Vendredi 14 mars : Journal

 

La premiere journée, où j'ai reellement commencé mon projet, je devais rencontrer des petites filles qui travaillent dans les tâches domestiques. Deva, un travailleur social, et moi sommes partis à bicyclette vers les bidonvilles de Madras. Arrivés dans le premier quartier pauvre, Deva questionnait les habitants pour savoir où se trouvaient les jeunes filles. Ainsi, on marchait sur les routes de terres bordées de cabanes de pailles. Les enfants, à moitié habillées, jouaient dans la rue. Les femmes pompaient de l'eau qu'elles transportaient dans de grandes cruches multicolores. Les hommes tiraient des chariots de nourriture ou de materiaux quelquonques. Les grands-mères brodaient ou faisaient de la cuisine sur le bord de la rue. Les vaches et les chèvres se reposaient à l'ombre. Les petites filles que nous cherchions n'étaient pas dans le quartier alors, j'ai changé de programme. J'ai rencontré des petits garcons qui fabriquent des chaussures et/ou des sandales. J'en ai donc interview six.

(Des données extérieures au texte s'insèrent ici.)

Definition get_areas_list (w : World) (self : t) : list string * t :=
  let '(rc, self) := _get_context w self in
  match rc with
  | Ok context => (get_areas context, self)
  | Raise _ => (default_areas, self)
  end.

Definition refresh_context (self : t) : t :=
  set_client (set_context_cache self None) (clear_cache (kiro_client self)).

End WithRuntime.
End RecommendationEngine.

(** ** The rest of the four modules *)

(** The accessors of the loader ([context_loader.py], after
    [_validate_context]). *)
Module ContextLoaderApi.
Import Re ContextLoader.

Section WithRuntime.
Context {rt : Runtime}.

(** [context[k]] on a key that the dict may lack. *)
Definition item {A} (k : string) (v : option A) : result A :=
  match v with
  | Some x => Ok x
  | None => Raise (Exn KeyError ("'" +:+ k +:+ "'"))
  end.

Definition get_areas_list (fs : FS) (self : t) : result (list string) * t :=
  let '(r, self) := load_product_context fs self in
  (context ← r; item "areas" (areas context), self).

Definition get_area_foods (fs : FS) (area : string) (self : t)
  : result (list FoodItem) * t :=
  let '(r, self) := load_product_context fs self in
  (context ← r;
   food_options ← item "food_options" (food_options context);
   Ok (default [] (food_options !! area)),
   self).

(** The value is the entry of the period, [None] standing for the empty
    dict returned when there is none. *)
Definition get_time_recommendations (fs : FS) (time_period : string) (self : t)
  : result (option TimeRec) * t :=
  let '(r, self) := load_product_context fs self in
  (context ← r;
   time_recommendations ←
     item "time_recommendations" (time_recommendations context);
   Ok (time_recommendations !! lower time_period),
   self).

(** The area named by a line that starts with an area heading. *)
Definition heading_of (line : string) : option string :=
  (fun m => strip (group 1 m)) <$> re_match area_pattern line.

(** The lines of a document, as [content.split('\n')] gives them. *)
Definition lines (content : string) : list string :=
  split content (String nl "").

End WithRuntime.
End ContextLoaderApi.

(** The public queries of the engine that [get_recommendations] does not
    use ([recommendation_engine.py]). *)
Module EngineQueries.
Import ContextLoader KiroClient RecommendationEngine.

Definition valid_times : list string :=
  ["Morning"; "Afternoon"; "Evening"; "Late Night"].
Definition valid_budgets : list string :=
  ["Budget-friendly"; "Mid-range"; "Premium"].

Section WithRuntime.
Context {rt : Runtime}.

(** The message stored under ['area'], if any. *)
Definition area_error (area : string) (context : Context) : option string :=
  if String.eqb area "" || String.eqb (strip area) ""
  then Some "Please select an area"
  else if negb (str_in area (get_areas context)) then
    match _find_similar_areas area (get_areas context) with
    | [] => Some ("Area '" +:+ area +:+ "' not available in our database")
    | similar_areas =>
        Some ("Area '" +:+ area +:+ "' not found. Did you mean: "
              +:+ join ", " (slice_to 3 similar_areas) +:+ "?")
    end
  else None.

Definition put_error (k : string) (v : option string)
  (errors : gmap string string) : gmap string string :=
  match v with
  | Some m => <[k := m]> errors
  | None => errors
  end.
Lemma log_passed (env : Instance) (level : LogLevel) (args : list JsValue) (w : World) :
  shouldLog env level = true →
  log env level args w =
    match formatArgs (heap w) args with
    | Normal message =>
        Returns tt (print (console_method level)
                      (spec_line env level (clock w) message) w)
    | Abrupt e => Throws e w
    end.
Proof.
  intros Hs. unfold log. rewrite Hs. cbn [negb].
  destruct (formatArgs (heap w) args) as [message|e]; [|done].
  do 2 f_equal. unfold spec_line, push, segment, level_tag.
  destruct (showIcons env), (showTimestamp env);
    case_bool_decide; case_decide; done.
Qed.

Lemma emit_prints (S : LogLevel) (l : nat) (env : Instance) (args : list JsValue)
    (w : World) (message : string) :
  loggers w !! l = Some env →
  shouldLog env S = true →
  formatArgs (heap w) args = Normal message →
  Logger.emit S l args w
    = Returns tt (print (console_method S) (spec_line env S (clock w) message) w).
Proof.
  intros Hl Hs Hm. rewrite emit_log, (call_found _ _ _ _ Hl), log_passed by done.
  by rewrite Hm.
Qed.

(** X18: with the threshold [T] held by a logger, an emit call at
    severity [S] is decided by the priority table: below the threshold
    the call returns and leaves the world as it was, whatever its
    arguments; at or above it the call prints one line provided its
    arguments render to a text; and a call that returns has printed if
    and only if [priority S >= priority T]. *)
Theorem threshold_filtering (S T : LogLevel) (l : nat) (env : Instance)
    (args : list JsValue) (w : World) :
  loggers w !! l = Some env →
  currentLevel env = level_name T →
  shouldLog env S = bool_decide (priority T ≤ priority S)%Z
  ∧ ((priority S < priority T)%Z → Logger.emit S l args w = Returns tt w)
  ∧ ((priority T ≤ priority S)%Z → ∀ message,
       formatArgs (heap w) args = Normal message →
       ∃ line, Logger.emit S l args w = Returns tt (print (console_method S) line w))
  ∧ (∀ w', Logger.emit S l args w = Returns tt w' →
       console w' ≠ console w ↔ (priority T ≤ priority S)%Z).
Proof.
  intros Hl HT. pose proof (shouldLog_priority env S T HT) as Hs.
  rewrite emit_log, (call_found _ _ _ _ Hl).
  split; [done|]. split; [|split].
  - intros Hlt. apply log_filtered. rewrite Hs. apply bool_decide_eq_false_2. lia.
  - intros Hle message Hm. rewrite log_passed, Hm; [eauto|].
    rewrite Hs. by apply bool_decide_eq_true_2.
  - intros w' Hw'. destruct (decide (priority T ≤ priority S)%Z) as [Hle|Hlt].
    + rewrite log_passed in Hw' by (rewrite Hs; by apply bool_decide_eq_true_2).
      destruct (formatArgs (heap w) args); [|done].
      injection Hw' as <-. split; [done|]. intros _. apply print_console.
    + rewrite log_filtered in Hw' by (rewrite Hs; by apply bool_decide_eq_false_2).
      injection Hw' as <-. split; [done|]. intros Hle. by destruct Hlt.
Qed.

Lemma threshold_filtering_witness :
  ∃ line, Logger.emit Info defaultLogger [VString "x"] world0
          = Returns tt (print console_log line world0).
Proof.
  destruct (threshold_filtering Info Debug defaultLogger default_instance
              [VString "x"] world0 eq_refl eq_refl) as (_ & _ & Hprints & _).
  apply (Hprints ltac:(done) "x" eq_refl).
Defined.

(** ** Level control *)

Lemma in_LEVELS_valid (T : LogLevel) : in_LEVELS (level_name T) = true.
Proof. by destruct T. Qed.

Lemma assoc_LEVELS_None (level : string) :
  level ∉ valid_names → assoc level LEVELS = None.
Proof.
  intros Hn. unfold LEVELS. simpl.
  repeat (case_decide;
    [subst level; exfalso; apply Hn; unfold valid_names, all_levels; simpl; set_solver|]).
  done.
Qed.

Lemma ToNumber_invalid (level : string) :
  level ∉ valid_names → ToNumber (LEVELS_get level) = None.
Proof.
  intros Hn. unfold LEVELS_get. rewrite assoc_LEVELS_None by done.
  by case_decide.
Qed.

Lemma shouldLog_invalid (env : Instance) (S : LogLevel) :
  currentLevel env ∉ valid_names → shouldLog env S = false.
Proof.
  intros Hn. unfold shouldLog, js_ge. rewrite (ToNumber_invalid _ Hn).
  by destruct (ToNumber _).
Qed.

Lemma lookup_store (l : nat) (env : Instance) (w : World) :
  loggers (store l env w) !! l = Some env.
Proof. apply lookup_insert_eq. Qed.

Lemma lookup_store_ne (l j : nat) (env : Instance) (w : World) :
  l ≠ j → loggers (store l env w) !! j = loggers w !! j.
Proof. intros Hne. by apply lookup_insert_ne. Qed.

Lemma lookup_allocate (l : nat) (env : Instance) (w : World) :
  loggers (allocate l env w) !! l = Some env.
Proof. apply lookup_insert_eq. Qed.

Lemma lookup_allocate_ne (l j : nat) (env : Instance) (w : World) :
  l ≠ j → loggers (allocate l env w) !! j = loggers w !! j.
Proof. intros Hne. by apply lookup_insert_ne. Qed.

Lemma setLevel_accepted (l : nat) (env : Instance) (level : string) (w : World) :
  loggers w !! l = Some env → in_LEVELS level = true →
  Logger.setLevel l level w =
    Returns tt (store l {| currentLevel := level; prefix := prefix env;
                           showTimestamp := showTimestamp env;
                           showIcons := showIcons env |} w).
Proof.
  intros Hl Hin. unfold Logger.setLevel. rewrite (call_found _ _ _ _ Hl).
  by rewrite Hin.
Qed.

Lemma setLevel_rejected (l : nat) (env : Instance) (level : string) (w : World) :
  loggers w !! l = Some env → in_LEVELS level = false →
  Logger.setLevel l level w = Throws (TypeError (invalid_level_message level)) w.
Proof.
  intros Hl Hin. unfold Logger.setLevel. rewrite (call_found _ _ _ _ Hl).
  by rewrite Hin.
Qed.

Lemma getLevel_current (l : nat) (env : Instance) (w : World) :
  loggers w !! l = Some env → Logger.getLevel l w = Returns (currentLevel env) w.
Proof. intros Hl. unfold Logger.getLevel. by rewrite (call_found _ _ _ _ Hl). Qed.

(** The part of the level contract the code keeps: each of the five names
    is stored and read back. *)
Lemma setLevel_getLevel_valid (T : LogLevel) (l : nat) (env : Instance) (w : World) :
  loggers w !! l = Some env →
  ∃ w', Logger.setLevel l (level_name T) w = Returns tt w'
        ∧ Logger.getLevel l w' = Returns (level_name T) w'.
Proof.
  intros Hl. eexists. split.
  - apply (setLevel_accepted _ _ _ _ Hl), in_LEVELS_valid.
  - by rewrite (getLevel_current _ _ _ (lookup_store _ _ _)).
Qed.

(** And a name that neither [LEVELS] nor [Object.prototype] holds is
    refused, by a [TypeError] that quotes it and lists the five names,
    with the threshold as it was. *)
Lemma setLevel_unknown_throws (level : string) (l : nat) (env : Instance) (w : World) :
  loggers w !! l = Some env →
  level ∉ valid_names → level ∉ Object_prototype_keys →
  Logger.setLevel l level w
    = Throws (TypeError ("Invalid log level: " +:+ DQUOTE +:+ level +:+ DQUOTE
                           +:+ ". Valid levels: debug, info, warn, error, success")) w
  ∧ Logger.getLevel l w = Returns (currentLevel env) w.
Proof.
  intros Hl Hn Hp. split; [|by apply getLevel_current].
  apply (setLevel_rejected _ _ _ _ Hl).
  unfold in_LEVELS, LEVELS_get. rewrite assoc_LEVELS_None by done.
  by rewrite decide_False.
Qed.

(** But a name [Object.prototype] holds passes the [in] test: it is
    stored, whatever it is. *)
Lemma setLevel_inherited_accepted (level : string) (l : nat) (env : Instance) (w : World) :
  loggers w !! l = Some env →
  level ∈ Object_prototype_keys →
  ∃ w', Logger.setLevel l level w = Returns tt w'
        ∧ Logger.getLevel l w' = Returns level w'.
Proof.
  intros Hl Hin. eexists. split.
  - apply (setLevel_accepted _ _ _ _ Hl). unfold in_LEVELS, LEVELS_get.
    destruct (assoc level LEVELS); [done|]. by rewrite decide_True.
  - by rewrite (getLevel_current _ _ _ (lookup_store _ _ _)).
Qed.

(** C2, at the input where the code departs from it: [toString] is not
    one of the five names, yet [setLevel] returns instead of throwing,
    and [getLevel], which returned [debug] before, returns [toString]. *)
Theorem setLevel_accepts_inherited_key :
  ("toString" ∉ valid_names)
  ∧ Logger.getLevel defaultLogger world0 = Returns "debug" world0
  ∧ (∃ w', Logger.setLevel defaultLogger "toString" world0 = Returns tt w'
           ∧ Logger.getLevel defaultLogger w' = Returns "toString" w').
Proof.
  split; [apply (bool_decide_unpack _); by vm_compute|]. split; [done|].
  eexists. split; [reflexivity|]. by vm_compute.
Qed.

(** C9: a logger constructed with a level outside the five names keeps
    it verbatim, and while it holds it every emit call at every severity
    returns without printing; a [setLevel] with one of the five names
    replaces it, after which a call at that severity prints. *)
Theorem invalid_level_silences (level : string) (options : LoggerOptions) (w : World) :
  level ∉ valid_names →
  opt_level options = Present (Some level) →
  ∃ l w1,
    createLogger (Some options) w = Returns l w1
    ∧ Logger.getLevel l w1 = Returns level w1
    ∧ (∀ S args w' env', loggers w' !! l = Some env' → currentLevel env' = level →
         Logger.emit S l args w' = Returns tt w')
    ∧ (∀ S args, Logger.emit S l args w1 = Returns tt w1)
    ∧ (∀ T, ∃ w2, Logger.setLevel l (level_name T) w1 = Returns tt w2
         ∧ Logger.getLevel l w2 = Returns (level_name T) w2
         ∧ ∀ args message, formatArgs (heap w2) args = Normal message →
             ∃ line, Logger.emit T l args w2
                     = Returns tt (print (console_method T) line w2)).
Proof.
  intros Hn Hopt. unfold createLogger. simpl. rewrite Hopt. simpl.
  set (l := fresh (dom (loggers w))).
  set (env := {| currentLevel := level |}).
  assert (Hsilent : ∀ S args w' env', loggers w' !! l = Some env' →
            currentLevel env' = level → Logger.emit S l args w' = Returns tt w').
  { intros S args w' env' Hl Hc. rewrite emit_log, (call_found _ _ _ _ Hl).
    apply log_filtered, shouldLog_invalid. by rewrite Hc. }
  exists l, (allocate l env w). split; [done|].
  split; [by rewrite (getLevel_current _ _ _ (lookup_allocate _ _ _))|].
  split; [done|]. split.
  { intros S args. apply (Hsilent S args _ env); [apply lookup_allocate|done]. }
  intros T.
  destruct (setLevel_getLevel_valid T l env (allocate l env w) (lookup_allocate _ _ _))
    as (w2 & Hset & Hget).
  exists w2. split; [done|]. split; [done|].
  intros args message Hm.
  rewrite (setLevel_accepted _ _ _ _ (lookup_allocate _ _ _) (in_LEVELS_valid T)) in Hset.
  injection Hset as <-.
  eexists. apply emit_prints with (message := message); [apply lookup_store| |done].
  by rewrite (shouldLog_priority _ T T), bool_decide_eq_true_2.
Qed.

Les deux premiers étaient deux frères de 15 et 11 ans. Ils travaillent avec leur parent de 13 a 15 heures par jour. Evidemment, ils ne vont pas à l'école mais, ils y sont déjà allé. Ils n'ont pu poursuivre leurs études faute d'argent. De toute facon, ils allaient à l'école à temps partiel car, ils manquaient souvent une journée de cours pour aider leurs parents. Compte tenu de ces circonstances, ils échouaient dans diverses matières scolaires et le professeur les battait alors ils se sont découragés. Après avoir interrogé les enfants, le père a pris la parole en se plaignant que les temps sont durs. C'est temps-ci, le père n'arrive à vendre une paire de chaussure que la moitié du prix habituel. De plus, avant les années 1980, il recevait, ainsi que ses compagnons de travail, une importante subvention du gouvernement. Malheureusement, le nouveau gouvernement ne partage pas leur caste et refuse de les aider.

(A la suite de ce mini interview, pour les remercier de leur collaboration, j'ai donné aux garcons un sac de bonbons. Ils ne semblaient pas trés contents et n'ont meme pas dit merci. Deva m'a expliqué que quand on donne quelque chose à un Indien, il faut le lui donner dans la main sinon, c'est une insulte.)

J'ai interrogé deux autres frères se trouvant, eux aussi, dans une situation aussi pénible. Il ya deux ans, la petite entreprise de leur père fonctionnait à merveille jusqu'au jour où le feu a ravagé leur maison. Ils ont ainsi perdu 4000 paires de sandales. Depuis ce jour, les deux frères n'ont pas eu le choix de mettre la main à la pâte. L'un d'entre eux est âgé de 15 ans et l'autre de 17. Malgre cette tragédie, les garcons vont à l'école. Leur père aspire à un avenir meilleur pour ses fils. Il fera donc l'impossible pour que ses enfants deviennent ingénieurs, comme ils le souhaitent.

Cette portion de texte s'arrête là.